More than 100 indents were made in the selected region of size varying from 300 to 500 μm. selleckchem A maximum load of 5000 μN was used. Anatomical areas were selected based on qBEI images, and results were normalized for calcium content. The elastic modulus was calculated using the method of Oliver and Pharr [29], by fitting the unloading curve with a second order

polynomial, differentiating and therefore evaluating the elastic recovery at maximum load to determine the contact depth.
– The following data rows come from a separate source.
Lemma royalty_to_payout_ok a b x :
  royalty_to_payout a b = Ok x <-> a * b <= u128_max /\ x = a * b / ROYALTY_TOTAL_VALUE.
Proof.
  unfold royalty_to_payout, checked_mul.
  destruct (Z.leb_spec (a * b) u128_max); simpl; split.
  - intros [= <-]. done.
  - by intros [_ ->].
  - done.
  - lia.
Qed.

(** A share never exceeds the product it is taken of. *)
Lemma share_le x : x <= u128_max -> x / ROYALTY_TOTAL_VALUE <= u128_max.
Proof.
  pose proof u128_max_nonneg. pose proof (Z.mul_div_le x ROYALTY_TOTAL_VALUE ltac:(done)).
  unfold ROYALTY_TOTAL_VALUE in *. lia.
Qed.

(** Rounding a share down loses less than one unit. *)
Lemma share_rounding x : 0 <= x - ROYALTY_TOTAL_VALUE * (x / ROYALTY_TOTAL_VALUE) <= ROYALTY_TOTAL_VALUE - 1.
Proof.
  pose proof (Z.div_mod x ROYALTY_TOTAL_VALUE ltac:(done)).
  pose proof (Z.mod_pos_bound x ROYALTY_TOTAL_VALUE ltac:(done)). lia.
Qed.

(** One successful turn of a loop. *)
Lemma add_share_run acc o ip k v p t r :
  add_share acc o ip (k, v) (p, t) = Ok r ->
  (k = o /\ r = (tt, (p, t))) \/
  (k <> o /\ v * ip / ROYALTY_TOTAL_VALUE <= u128_max /\
   r = (tt, (<[k := (if acc then default 0 (p !! k) else 0) + v * ip / ROYALTY_TOTAL_VALUE]> p, t + v))).
Proof.
  unfold add_share. case_bool_decide as Hk.
  - destruct (royalty_to_payout v ip) as [x|] eqn:Hx; simpl; [|done].
    apply royalty_to_payout_ok in Hx as [Hb ->]. apply share_le in Hb.
    intros H. right. split_and!; [done | done |].
    destruct acc; simpl in H; unfold checked_add in H;
      repeat (destruct (_ <=? _); simpl in H; [|done]); by injection H as <-.
  - intros [= <-]. left. split; [|done]. destruct (decide (k = o)); naive_solver.
Qed.

(** A loop that accumulates adds the rounded shares and the weights of
    the entries that are not the owner's, and never pays the owner. *)
Lemma add_shares_run o ip l p t p' t' :
  st_iter (add_share true o ip) l (p, t) = Ok (tt, (p', t')) ->
  psum p' = psum p + floors o ip l /\ t' = t + weight o l /\ p' !! o = p !! o.
Proof.
  unfold floors, weight, others.
  revert p t. induction l as [|[k v] l IH]; intros p t H; simpl in H.
  - injection H as <- <-. simpl. split_and!; [lia | lia | done].
  - unfold st_bind in H. destruct (add_share true o ip (k, v) (p, t)) as [[[] [p1 t1]]|] eqn:Hs; [|done].
    apply IH in H as (H1 & H2 & H3). rewrite filter_cons.
    apply add_share_run in Hs as [[-> [= -> ->]] | (Hk & _ & [= -> ->])].
    + rewrite decide_False by (simpl; tauto). done.
    + rewrite decide_True by done. simpl.
      rewrite H1, H2, H3, psum_insert, lookup_insert_ne by done. split_and!; [ring | rewrite <-Z.add_assoc; reflexivity | done].
Qed.

(** Storing with [insert] into entries not yet present is accumulating. *)
Lemma add_shares_insert o ip l p t :
  NoDup l.*1 -> Forall (fun kv => p !! kv.1 = None) l ->
  st_iter (add_share false o ip) l (p, t) = st_iter (add_share true o ip) l (p, t).
Proof.
  revert p t. induction l as [|[k v] l IH]; intros p t Hnd Hnone; [done|].
  simpl in Hnd. apply NoDup_cons in Hnd as [Hk Hnd]. apply Forall_cons in Hnone as [Hp Hnone]. simpl in Hp.
  simpl. unfold st_bind, add_share. case_bool_decide; [|by apply IH].
  destruct (royalty_to_payout v ip) as [x|] eqn:Hx; simpl; [|done].
  apply royalty_to_payout_ok in Hx as [Hb ->]. apply share_le in Hb.
  rewrite Hp. simpl.
  assert (Hc : checked_add u128_max 0 (v * ip / ROYALTY_TOTAL_VALUE) = Ok (v * ip / ROYALTY_TOTAL_VALUE))
    by (unfold checked_add; rewrite Z.add_0_l, (proj2 (Z.leb_le _ _) Hb); done).
  rewrite Hc. simpl.
  destruct (checked_add u32_max t v); simpl; [|done].
  apply IH; [done|]. apply Forall_forall. intros [k' v'] Hin. simpl.
  rewrite lookup_insert_ne.
  - by apply (proj1 (Forall_forall _ _) Hnone (k', v')).
  - intros ->. apply Hk. apply list_elem_of_fmap. by exists (k', v').
Qed.

(** The rounded shares of a list lose between 0 and 9_999 units per
    share, counted in basis points. *)
Lemma floors_bounds o ip l :
  0 <= ip * weight o l - ROYALTY_TOTAL_VALUE * floors o ip l <=
       (ROYALTY_TOTAL_VALUE - 1) * Z.of_nat (length (others o l)).
Proof.
  unfold weight, floors. induction (others o l) as [|[k v] l' IH]; [simpl; lia|].
  rewrite fmap_cons, map_cons, !sum_list_cons. cbn [snd length].
  pose proof (share_rounding (v * ip)). lia.
Qed.

Lemma psum_empty : psum ∅ = 0.
Proof. unfold psum, Settlement.payout_values. by rewrite map_to_list_empty. Qed.

(** The buyer loop of [nft_transfer_payout] starts from an empty payout
    over distinct keys: it accumulates. *)
Lemma add_shares_insert_empty o ip (m : gmap string Z) :
  st_iter (add_share false o ip) (map_to_list m) (∅, 0) = st_iter (add_share true o ip) (map_to_list m) (∅, 0).
Proof.
  apply add_shares_insert; [apply NoDup_fst_map_to_list|].
  apply Forall_forall. intros. apply lookup_empty.
Qed.

(** What a successful [transfer_payout_of] with fees pays: the rounded
    shares of every weight that is not the owner's, of the price net of
    the buyer's fee, and the owner's rounded share of the rest of
    [10_000 + b]. *)
Lemma transfer_payout_of_run o royalty fees B p :
  transfer_payout_of o royalty (Some fees) B = Ok p ->
  let b := sum_list (origin_values (fees_buyer fees)) in
  let ip := B - B * b / (ROYALTY_TOTAL_VALUE + b) in
  weight o (shares_of fees royalty) <= ROYALTY_TOTAL_VALUE + b /\
  psum p = floors o ip (shares_of fees royalty) +
           (ROYALTY_TOTAL_VALUE + b - weight o (shares_of fees royalty)) * ip / ROYALTY_TOTAL_VALUE.
Proof.
  unfold transfer_payout_of, fee_shares, shares_of.
  destruct (checked_sum _ _ _) as [bv|] eqn:Hb; simpl; [|done].
  destruct (checked_add u32_max _ bv) as [mx|] eqn:Hmx; simpl; [|done].
  destruct (checked_mul u128_max B bv) as [prod|] eqn:Hprod; simpl; [|done].
  destruct (checked_sub B _) as [ip|] eqn:Hip; simpl; [|done].
  rewrite add_shares_insert_empty.
  destruct (st_iter _ (map_to_list (fees_buyer fees)) _) as [[[] [p1 t1]]|] eqn:H1; simpl; [|done].
  destruct (st_iter _ (map_to_list (fees_seller fees)) _) as [[[] [p2 t2]]|] eqn:H2; simpl; [|done].
  destruct (st_iter _ (map_to_list royalty) _) as [[[] [p3 t3]]|] eqn:H3; simpl; [|done].
  destruct (bool_decide (t3 <= mx)) eqn:Ht; simpl; [|done]. apply bool_decide_eq_true_1 in Ht.
  destruct (checked_sub mx t3) as [rest|] eqn:Hrest; simpl; [|done].
  destruct (royalty_to_payout rest ip) as [share|] eqn:Hshare; simpl; [|done].
  intros [= <-]. checked_inv.
  apply royalty_to_payout_ok in Hshare as [_ ->].
  apply add_shares_run in H1 as (E1 & F1 & G1), H2 as (E2 & F2 & G2), H3 as (E3 & F3 & G3).
  rewrite psum_empty, lookup_empty in *.
  rewrite psum_insert_new by congruence.
  rewrite !Z.add_0_l in *. set (b := sum_list _) in *. set (ip := B - B * b / _) in *.
  subst t1 t2 t3. rewrite E3, E2, E1, !weight_app, !floors_app.
  split; [unfold ROYALTY_TOTAL_VALUE in *; lia|]. rewrite !Z.add_assoc. ring.
Qed.

(** The number of shares of a payout with fees: one per weight that is
    not the owner's, and the owner's. *)
Definition share_count (o : string) (fees : Fees) (royalty : gmap string Z) : Z :=
  Z.of_nat (length (others o (shares_of fees royalty))) + 1.

(** The price net of the buyer's fee, scaled back by [10_000 + b], is the
    gross price up to less than [10_000 + b] basis points. *)
Lemma net_price_bounds B b :
  0 <= b ->
  ROYALTY_TOTAL_VALUE * B <= (ROYALTY_TOTAL_VALUE + b) * (B - B * b / (ROYALTY_TOTAL_VALUE + b))
                           < ROYALTY_TOTAL_VALUE * B + ROYALTY_TOTAL_VALUE + b.
Proof.
  intros Hb. unfold ROYALTY_TOTAL_VALUE.
  pose proof (Z.div_mod (B * b) (10000 + b) ltac:(lia)).
  pose proof (Z.mod_pos_bound (B * b) (10000 + b) ltac:(lia)). nia.
Qed.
The parameters measured during the experiment were peak load (Pmax), peak displacement hmax, contact area Ac, and stiffness S. The stiffness was calculated from the slope of the initial unloading curve; the region between 20 and 95% of the maximum load was used to determine the slope of the unloading curve. The hardness H and reduced modulus Er are calculated from unloading contact stiffness, S, and the indenter contact area Ac: H=Pmax/AcH=Pmax/Ac Er=π1/2S/2Ac1/2Er=π1/2S/2Ac1/2 Thin sections (~ 4 μm) were cut from the L5 vertebrae, and spectral images acquired in the area of trabecular bone using a Bruker Equinox 55 (Bruker Optics) spectrometer interfaced to a Mercury Cadmium Telluride (MCT) focal plane array detector (64 × 64 array) imaged onto the focal plane of an IR microscope (Bruker Hyperion 3000; Bruker Optics). Each area imaged was 400 × 400 μm, corresponding to an optimal spatial resolution of ~ 6.3 × 6.3 μm.
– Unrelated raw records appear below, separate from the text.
(* ===== verification/NftLifecycle.v ===== *)
(** * The NFT contract as a transition system

    Every public method of the NFT contract that changes its state is an
    [nft_call]; an [nft_step] is a successful call by any account with
    arguments of the Rust types ([u32] royalty weights).  [nft_ok]
    collects what holds in every state reachable from [Nft::new]: series
    ids are ["1"], ["2"], ... up to the number of series; the tokens of
    series [s] are ["s:1"], ["s:2"], ... up to its size; every owned token
    belongs to the series its id names; every royalty has [u32] weights
    totalling at most [MAXIMUM_ROYALTY].  Hence [nft_mint] and
    [nft_create_series] never overwrite, and [nft_payout] and
    [nft_transfer_payout] never fail to find the series of a token. *)

From S2P Require Import Prelude Fee State Bids Settlement NftContract Payouts.
From stdpp Require Import pretty.
From Stdlib Require Import Ascii.
Import Fee.
Open Scope Z_scope.

Module NftLifecycle.
Import NftContract.

(** The state-changing public methods of the NFT contract. *)
Inductive nft_call :=
| CreateSeries (token_metadata : TokenMetadata) (royalty : option (gmap string Z))
| Mint (token_series_id receiver_id : string) (refund_id : option string)
| Grant (account_id : string)
| Deny (account_id : string)
| SetPrivateMinting (enabled : bool)
| Transfer (receiver_id token_id : string) (approval_id : option Z)
| Approve (token_id account_id : string)
| TransferPayout (receiver_id token_id : string) (approval_id : Z) (memo : option (option Fees))
    (balance max_len_payout : Z).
Alectinib chemical structure Spectral resolution was 4 cm− 1. Background spectral images were collected under identical conditions from the same BaF2 windows at the beginning and end of each experiment to ensure instrument stability. Both instruments were continuously powered to minimize warm-up instabilities and purged with dry-air (Bruker Optics) to minimize the water vapor and CO2 interference. Following this, individual spectra were extracted

from trabecular surfaces that were exhibiting either primary mineralization packets, or resorption pits, based on the previously acquired qBEI images (six different trabecular surfaces per animal were analyzed). BCKDHB The individual spectra were processed as published elsewhere to derive the following spectroscopic parameters: (i) Mineral/matrix ratio (integrated areas under the phosphate (mineral) 900–1200 cm− 1 and amide I 1592–1728 cm− 1 (matrix; mainly collagen) absorbance peaks, respectively; corresponds to ash weight measurements) [30], (ii) mineral maturity/crystallinity (through curve-fitting of the phosphate (mineral) 900–1200 cm− 1 peak and the calculation of the 1030 to 1020 cm− 1 sub-band peak area) [31] and [32], and (iii) the ratio of PYD/divalent collagen cross-links (through curve-fitting of the Amide I and II peaks and the calculation of the 1660 to 1690 cm− 1 sub-band peak area) [33]. For each animal, the values of each parameter at a particular anatomical site (forming or resorbing) were averaged and the resultant value was treated as a single statistical unit.